Keduanya berhenti di sebuah rumah yang lumayan besar, temboknya berwarna oranye wortel di bagian separuh atas dan separuh ke bawah sampai teras berkeramik warna coklat. Daun pintu berwarna hitam terbuka sebelum kami memasuki rumah Bibi Marina.

Wanita itu mempersilahkan Adrian masuk, lalu memanggil seorang pemuda dan berbicara sesuatu. Kemudian pemuda itu pun pergi, sedang Bibi Marina berjalan ke dapur berniat membuatkan Adrian minuman. Adrian menunggu dengan mengawasi sekeliling, pohon-pohon alpukat dan jambu berjejer di belakang rumah. 

Tidak lama kemudian Bibi Marina kembali ke ruang tamu sambil membawa nampan berisi segelas besar sirup jeruk dingin.

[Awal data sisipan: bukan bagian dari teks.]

(** * MISUMI extrusion part numbers: codec and Voron Trident frame classifier

    A shallow embedding of [extrusion_decoder/decoder.py],
    [extrusion_decoder/makers/misumi.py], [extrusion_decoder/printers/base.py],
    [extrusion_decoder/printers/trident.py] and the legacy classifier of
    [extrusion_decoder/voron.py], followed by the properties of the
    specification that were checked against them.

    Conventions of the embedding.
    - A Python [str] is a [string]; each [ascii] stands for one character
      whose code point is below 256.
    - A Python [int] is a [Z].
    - [None] is [None]; a value of type [T | None] is an [option T].
    - A call that may raise [ValueError] returns an [option]; the [try]
      blocks of the source become matches on that option.  No other
      operation of the embedded functions can raise on arguments of the
      declared types, so totality of a definition below is absence of an
      uncaught exception. *)

From Stdlib Require Import ZArith Ascii DecimalString DecimalPos Lia.
From stdpp Require Import gmap strings list.

Local Open Scope Z_scope.

(** ** Python built-ins used by the source *)

Module Py.

Definition code (c : ascii) : N := N_of_ascii c.

(** [\d] of the [re] module and the digits accepted by [int()], for
    characters below 256: exactly [0]..[9]. *)
Definition is_digit (c : ascii) : bool :=
  ((48 <=? code c) && (code c <=? 57))%N.

(** [[A-Z]] of the [re] module. *)
Definition is_upper (c : ascii) : bool :=
  ((65 <=? code c) && (code c <=? 90))%N.

(** White space skipped by [int()] around the number: tab, line feed,
    vertical tab, form feed, carriage return, space, and (in a string that
    is not pure ASCII) next-line U+0085 and no-break space U+00A0. *)
Definition is_space (c : ascii) : bool :=
  (((9 <=? code c) && (code c <=? 13)) || (code c =? 32)
   || (code c =? 133) || (code c =? 160))%N.

Definition digit_val (c : ascii) : Z := Z.of_N (code c - 48).

Fixpoint all_chars (p : ascii -> bool) (s : string) : bool :=
  match s with
  | EmptyString => true
  | String c s' => p c && all_chars p s'
  end.

Fixpoint has_char (c : ascii) (s : string) : bool :=
  match s with
  | EmptyString => false
  | String d s' => Ascii.eqb d c || has_char c s'
  end.

Definition is_empty (s : string) : bool :=
  match s with EmptyString => true | String _ _ => false end.

(** [len(s)] *)
Definition len (s : string) : Z := Z.of_nat (String.length s).

(** [s[:n]] and [s[n:]] for a literal [n >= 0]; slices never raise. *)
Fixpoint take (n : nat) (s : string) : string :=
  match n, s with
  | S n', String c s' => String c (take n' s')
  | _, _ => EmptyString
  end.

Fixpoint drop (n : nat) (s : string) : string :=
  match n, s with
  | S n', String _ s' => drop n' s'
  | _, _ => s
  end.

(** [s.startswith(p)] *)
Fixpoint startswith (p s : string) : bool :=
  match p, s with
  | EmptyString, _ => true
  | String a p', String b s' => Ascii.eqb a b && startswith p' s'
  | String _ _, EmptyString => false
  end.

(** [x in xs] for a list of strings. *)
Definition str_in (x : string) (xs : list string) : bool :=
  existsb (String.eqb x) xs.

(** [s.split(sep)] for a one-character separator: always at least one
    segment, and empty segments are kept. *)
Fixpoint split (sep : ascii) (s : string) : list string :=
  match s with
  | EmptyString => [EmptyString]
  | String c s' =>
      if Ascii.eqb c sep then EmptyString :: split sep s'
      else match split sep s' with
           | seg :: segs => String c seg :: segs
           | [] => [String c EmptyString]
           end
  end.

(** [sep.join(parts)] *)
Fixpoint join (sep : string) (parts : list string) : string :=
  match parts with
  | [] => EmptyString
  | [p] => p
  | p :: ps => p +:+ sep +:+ join sep ps
  end.

(** [str(n)] for an [int]: decimal digits, a leading [-] for a negative
    number, no leading zero.  (The interpreter's optional limit on the
    number of digits is not modelled.) *)
Definition str (n : Z) : string := NilZero.string_of_int (Z.to_int n).

(** The digits of [int(s)] after the first one: digits, a single
    underscore only between two digits, then white space up to the end. *)
Fixpoint int_digits (acc : Z) (s : string) : option Z :=
  match s with
  | EmptyString => Some acc
  | String c s' =>
      if is_digit c then int_digits (acc * 10 + digit_val c) s'
      else if Ascii.eqb c "_" then
        match s' with
        | String d s'' =>
            if is_digit d then int_digits (acc * 10 + digit_val d) s''
            else None
        | EmptyString => None
        end
      else if all_chars is_space s then Some acc
      else None
  end.

Fixpoint lstrip (s : string) : string :=
  match s with
  | String c s' => if is_space c then lstrip s' else s
  | EmptyString => EmptyString
  end.

Definition int_unsigned (s : string) : option Z :=
  match s with
  | String c s' => if is_digit c then int_digits (digit_val c) s' else None
  | EmptyString => None
  end.

(** [int(s)] for a string in base ten; [None] stands for [ValueError].
    (The interpreter's optional limit on the number of digits is not
    modelled; it would only turn more inputs into [ValueError].) *)
Definition int (s : string) : option Z :=
  match lstrip s with
  | String c s' =>
      if Ascii.eqb c "-" then Z.opp <$> int_unsigned s'
      else if Ascii.eqb c "+" then int_unsigned s'
      else int_unsigned (String c s')
  | EmptyString => None
  end.

End Py.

"Siapa tadi?" Tanya Adrian setelah meminum sirupnya. 

"Itu Karsa, orang yang saya suruh ke rumah Alya, nah itu dia sudah kembali." Tunjuk Bibi Marina pada pemuda tadi yang terlihat berjalan memasuki halaman rumah. Bibi Marina menyambut pemuda itu dan berbincang sebentar di depan, lalu setelahnya terlihat ia memberikan uang kepada lelaki tadi.

"Benar dugaan saya, si Banu itu nggak sakit." Ucap Bibi Marina saat ia kembali ke ruang tamu.

"Banu?" Tanya Adrian.

"Itu bapaknya Alya, memang si Rima itu. Sudah nggak pernah mau memenuhi kebutuhan Alya, masih tega minta uang sama gadis itu." Ucap Bibi Marina dengan nada marah karena merasa kesal dengan ini tiri Alya.

"Bagaimana kalau Alya ikut saya ke kota saja, Bi." Tiba-tiba Adrian mengungkapkan sarannya dan itu membuat Bibi Marina terkejut.

"Maksud, Den Adrian?" Tanya Bibi Marina memastikan maksud dari tuannya.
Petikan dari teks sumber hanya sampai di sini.